Give every line of the records exactly, please, from the first up to and including the one containing "Lemma attempt_fails_ok s".

(Collected data)
------------------------------------------------------------------------
(** The attempt goes on to its next wait. *)
Lemma at_phase_ok s q p a b : app_ok a -> ap_inFlight a = Some {| at_silent := s; at_phase := q |} -> q <> NeedSession -> p <> NeedSession ->
  ap_auth b = ap_auth a -> ap_inFlight b = ap_inFlight a -> ap_supervisor b = ap_supervisor a -> ap_managed b = ap_managed a -> app_ok (at_phase_ p b).
Proof.
  intros [P A S M T] F Q Np E1 E2 E3 E4. unfold at_phase_. rewrite E2, F. split.
  - by do 2 right; left.
  - change (auth_ok (ap_auth b)). by rewrite E1.
  - change (session_calls (ap_auth b) = attempt_calls (Some {| at_silent := s; at_phase := p |})). rewrite E1, S, F. by destruct q, p.
  - change (ap_managed b = false). by rewrite E4.
  - change (su_started (ap_supervisor b) = true). by rewrite E3.
Qed.
Lemma attempt_fails_ok s q m a b : app_ok a -> ap_inFlight a = Some {| at_silent := s; at_phase := q |} -> q <> NeedSession -> failure_is_seen a = true ->
  ap_auth b = ap_auth a -> ap_supervisor b = ap_supervisor a -> ap_managed b = ap_managed a -> ap_reconnecting b = ap_reconnecting a ->
  ap_timer b = ap_timer a -> ap_projectId b = ap_projectId a -> app_ok (connect_failed s m b).
Proof.
  intros [P A S M T] F Q V E1 E2 E3 E4 E5 E6. apply connect_failed_ok; rewrite ?E1, ?E2, ?E3, ?E4, ?E5, ?E6; try done.
  - rewrite S, F. by destruct q.
  - intros X. by apply (seen s q).
Qed.
Lemma projectsListed_ok r s answer a : app_ok a -> ap_inFlight a = Some {| at_silent := s; at_phase := Listing r |} ->
  (forall m, answer = inr m -> failure_is_seen a = true) -> app_ok (projectsListed r s answer a).
Proof.
  intros O F V. destruct answer as [p|m]; cbn [projectsListed]; [by apply (at_phase_ok s (Listing r) _ a)|].
  eapply (attempt_fails_ok s (Listing r) m a); try done. by apply (V m).
Qed.
Lemma app_step_ok e a b : app_ok a -> steady e a = true -> app_step e a = Some b -> app_ok b.
Proof.
  intros O V. pose proof O as [P A S M T].
  destruct e as [k answer|answer|answer|answer|r| | | | | | | |active|ms| |token deviceName| | |]; cbn [app_step]; cbn in V.
  - destruct (au_calls (ap_auth a) !! k) as [c|] eqn:E; [|done]. intros [= <-]. by apply authReplies_ok.
  - destruct (ap_inFlight a) as [[s []]|] eqn:F; try done. intros [= <-]. destruct answer as [[]|m]; cbn [repositoryOpened].
    { by apply (at_phase_ok s (Opening r) _ a). }
    by eapply (attempt_fails_ok s (Opening r) m a).
  - destruct (ap_inFlight a) as [[s []]|] eqn:F; try done. intros [= <-]. apply projectsListed_ok; [done|done|]. by intros m ->.
  - destruct (ap_inFlight a) as [[s []]|] eqn:F; try done. intros [= <-]. destruct answer as [p|m]; cbn [projectSelected].
    { by apply connect_succeeded_ok. }
    by eapply (attempt_fails_ok s Selecting m a).
  - destruct (decide _); [|done]. intros [= <-]. by eapply still_ok; [apply socket_closed_still|].
  - destruct (ap_timer a) eqn:E; [|done]. intros [= <-]. by apply connect_goes.
  - destruct (su_timer _); [|done]. intros [= <-]. set (s := (ap_supervisor a){{ su_timer := false }}).
    assert (su_started s = true) as Ts by done. exact (tryConnect_ok s a O Ts).
  - intros [= <-]. set (s := su_clearReconnectTimer (ap_supervisor a)). assert (su_started s = true) as Ts by done. apply (under_ok s a O Ts). intros R. destruct P as [?|[?|[?|[N _]]]]; auto.
    change (su_ready (ap_supervisor a) = true) in R. congruence.
  - intros [= <-]. apply page_sees_ok; [done|]. intros _. rewrite T in V. destruct (ap_voice a); [by left|by right].
  - intros [= <-]. by apply page_sees_ok.
  - intros [= <-]. apply network_ok; [done|]. intros _. by rewrite T in V.
  - intros [= <-]. by apply network_ok.
  - intros [= <-]. by split.
  - destruct (0 <? ms); [|done]. intros [= <-]. by split.
  - destruct (_ && _); [|done]. intros [= <-]. by apply connect_ok.
  - destruct (connect_page a); [|done]. intros [= <-]. apply with_auth_ok; [done| |apply login_keeps].
    exact (auth_step_ok (CallLogin token deviceName) (ap_auth a) _ A eq_refl).
  - intros [= <-]. unfold handleRegistryDebugLogout. cbv zeta.
    match goal with |- context [service_close ?x] => set (w := x) end. apply (user_close_ok (fun b => b{{ ap_auth := logout (ap_auth b) }}) a); try done; [|by left].
    intros b B. apply with_auth_ok; [done| |apply logout_keeps]. exact (auth_step_ok CallLogout (ap_auth b) _ (k_auth _ B) eq_refl).
  - intros [= <-]. unfold returnToRegistryLogin. cbv zeta.
    apply (user_close_ok (fun b => b{{ ap_connected := false; ap_reconnecting := false; ap_auth := check CheckCall (ap_auth b) }}) a); try done.
    intros b B. enough (app_ok (b{{ ap_auth := check CheckCall (ap_auth b) }})) as [_ A' S' M' T'] by (by split; [left|..]).
    apply with_auth_ok; [done| |apply check_keeps]. exact (auth_step_ok CallCheck (ap_auth b) _ (k_auth _ B) eq_refl).
  - intros [= <-]. unfold autoConnectEffect. destruct (_ || _); [done|]. by apply connect_goes.
Qed.
Lemma app_init_ok hidden onLine : app_ok (app_init hidden onLine).
Proof.
  unfold app_init, supervise. cbn [su_start ap_supervisor su_started]. unfold su_start. cbn [su_started]. unfold tryConnect.
  destruct (su_ready _); cbn [foldl call_hook]; (split; [by left|apply auth_mounted_ok|done|done|done]).
Qed.
(* ===== verification/SettingsViews.v ===== *)
(** What the settings pages show: [settings/skillManagementView.ts],
    [settings/agentPackageUpdateView.ts], [settings/settingsNavigation.ts] and
    [settings/connectionStatus.ts].

    A command pasted as a skill source is split like a shell does it, and the source and the
    skills it names are found; skills are grouped by category; statuses get their labels. *)

From S2P Require Import Prelude Json Collation Grouping.
Open Scope Z_scope.

(** * Skill sources *)

Record ParsedSkillSourceInput := { sk_source : string; sk_skillNames : list string }.

(** The loop of [splitSkillSourceInput]: tokens, current token, open quote, escaping. *)
Record splitter := { sp_tokens : list string; sp_current : list ascii; sp_quote : option ascii; sp_escaping : bool }.
Definition single_quote : ascii := ascii_of_code 39.
Definition pushCurrent (s : splitter) : splitter :=
  match sp_current s with
  | [] => s
  | current => {| sp_tokens := sp_tokens s ++ [unchars current]; sp_current := []; sp_quote := sp_quote s; sp_escaping := sp_escaping s |}
  end.
Definition take_char (c : ascii) (s : splitter) : splitter :=
  {| sp_tokens := sp_tokens s; sp_current := sp_current s ++ [c]; sp_quote := sp_quote s; sp_escaping := false |}.
Definition set_quote (q : option ascii) (s : splitter) : splitter :=
  {| sp_tokens := sp_tokens s; sp_current := sp_current s; sp_quote := q; sp_escaping := sp_escaping s |}.
Definition split_step (s : splitter) (c : ascii) : splitter :=
  if sp_escaping s then take_char c s
  else if bool_decide (c = backslash) && negb (bool_decide (sp_quote s = Some single_quote)) then
    {| sp_tokens := sp_tokens s; sp_current := sp_current s; sp_quote := sp_quote s; sp_escaping := true |}
  else match sp_quote s with
  | Some q => if bool_decide (c = q) then set_quote None s else take_char c s
  | None =>
    if bool_decide (c = quote_char) || bool_decide (c = single_quote) then set_quote (Some c) s
    else if is_space c then pushCurrent s else take_char c s
  end.
Definition split_start : splitter := {| sp_tokens := []; sp_current := []; sp_quote := None; sp_escaping := false |}.
Definition splitSkillSourceInput (input : string) : list string := sp_tokens (pushCurrent (foldl split_step split_start (chars (trim input)))).

(** The token after [skills add], or else the first that is no option. *)
Fixpoint after_skills_add (tokens : list string) : option string :=
  match tokens with
  | a :: rest =>
    match rest with
    | b :: c :: _ => if bool_decide (toLowerCase a = "skills"%string) && bool_decide (toLowerCase b = "add"%string) then Some c else after_skills_add rest
    | _ => None
    end
  | [] => None
  end.
Definition no_option (token : string) : bool := nonempty token && negb (startsWith token "-").
Definition findSkillSourceToken (tokens : list string) : string :=
  match after_skills_add tokens with Some source => source | None => default "" (head (bfilter no_option tokens)) end.
(** [collecting] after [--skill]. *)
Fixpoint skill_values (collecting : bool) (tokens : list string) : list string :=
  match tokens with
  | [] => []
  | token :: rest =>
    if collecting && no_option token then token :: skill_values true rest
    else if bool_decide (token = "--skill"%string) then skill_values true rest
    else if startsWith token "--skill=" then slice_from 8 token :: skill_values false rest
    else skill_values false rest
  end.
Definition extractSkillNamesFromTokens (tokens : list string) : list string := unique (bfilter nonempty (map trim (skill_values false tokens))).
Definition parseSkillSourceInput (input : string) : ParsedSkillSourceInput :=
  match splitSkillSourceInput input with
  | [] => {| sk_source := ""; sk_skillNames := [] |}
  | tokens => {| sk_source := findSkillSourceToken tokens; sk_skillNames := extractSkillNamesFromTokens tokens |}
  end.

(** * Skills *)

Record RegistrySkillSnapshot := { sk_name : string; sk_category : string; sk_categoryKey : string; sk_rest : value }.
Record SkillCategoryGroup := { cg_category : string; cg_categoryKey : string; cg_skills : list RegistrySkillSnapshot }.
Record RegistrySkillProjectSnapshot := { kp_projectName : string; kp_online : bool; kp_rest : value }.
Section collated.
Context `{Collation}.

Definition categoryKeyOf (s : RegistrySkillSnapshot) : string := str_or (trim (sk_categoryKey s)) "general".
Definition categoryOf (s : RegistrySkillSnapshot) : string := str_or (trim (sk_category s)) "General".
Definition fresh_category (s : RegistrySkillSnapshot) : SkillCategoryGroup :=
  {| cg_category := categoryOf s; cg_categoryKey := categoryKeyOf s; cg_skills := [s] |}.
Definition add_skill (g : SkillCategoryGroup) (s : RegistrySkillSnapshot) : SkillCategoryGroup :=
  {| cg_category := cg_category g; cg_categoryKey := cg_categoryKey g; cg_skills := cg_skills g ++ [s] |}.
Definition sort_skills (g : SkillCategoryGroup) : SkillCategoryGroup :=
  {| cg_category := cg_category g; cg_categoryKey := cg_categoryKey g; cg_skills := js_sort (fun a b => localeCompare (sk_name a) (sk_name b)) (cg_skills g) |}.
Definition compare_categories (a b : SkillCategoryGroup) : Z :=
  if bool_decide (cg_categoryKey a = "general"%string) then 1
  else if bool_decide (cg_categoryKey b = "general"%string) then -1
  else localeCompare (cg_category a) (cg_category b).
Definition category_groups (skills : list RegistrySkillSnapshot) : list (string * SkillCategoryGroup) := group_by categoryKeyOf fresh_category add_skill skills.
Definition groupSkillsByCategory (skills : list RegistrySkillSnapshot) : list SkillCategoryGroup :=
  js_sort compare_categories (map (fun g => sort_skills g.2) (category_groups skills)).
Definition compare_skill_projects (a b : RegistrySkillProjectSnapshot) : Z :=
  if Bool.eqb (kp_online a) (kp_online b) then localeCompare (kp_projectName a) (kp_projectName b) else if kp_online a then -1 else 1.
Definition sortSkillProjects (projects : list RegistrySkillProjectSnapshot) : list RegistrySkillProjectSnapshot := js_sort compare_skill_projects projects.
Definition deriveSkillHubIds (hubs : list string) : list string := js_sort localeCompare (unique (bfilter nonempty (map trim hubs))).
End collated.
------------------------------------------------------------------------
__Your solution__.
(** The attempt goes on to its next wait. *)
Lemma at_phase_ok s q p a b : app_ok a -> ap_inFlight a = Some {| at_silent := s; at_phase := q |} -> q <> NeedSession -> p <> NeedSession ->
  ap_auth b = ap_auth a -> ap_inFlight b = ap_inFlight a -> ap_supervisor b = ap_supervisor a -> ap_managed b = ap_managed a -> app_ok (at_phase_ p b).
Proof.
  intros [P A S M T] F Q Np E1 E2 E3 E4. unfold at_phase_. rewrite E2, F. split.
  - by do 2 right; left.
  - change (auth_ok (ap_auth b)). by rewrite E1.
  - change (session_calls (ap_auth b) = attempt_calls (Some {| at_silent := s; at_phase := p |})). rewrite E1, S, F. by destruct q, p.
  - change (ap_managed b = false). by rewrite E4.
  - change (su_started (ap_supervisor b) = true). by rewrite E3.
Qed.
Lemma attempt_fails_ok s q m a b : app_ok a -> ap_inFlight a = Some {| at_silent := s; at_phase := q |} -> q <> NeedSession -> failure_is_seen a = true ->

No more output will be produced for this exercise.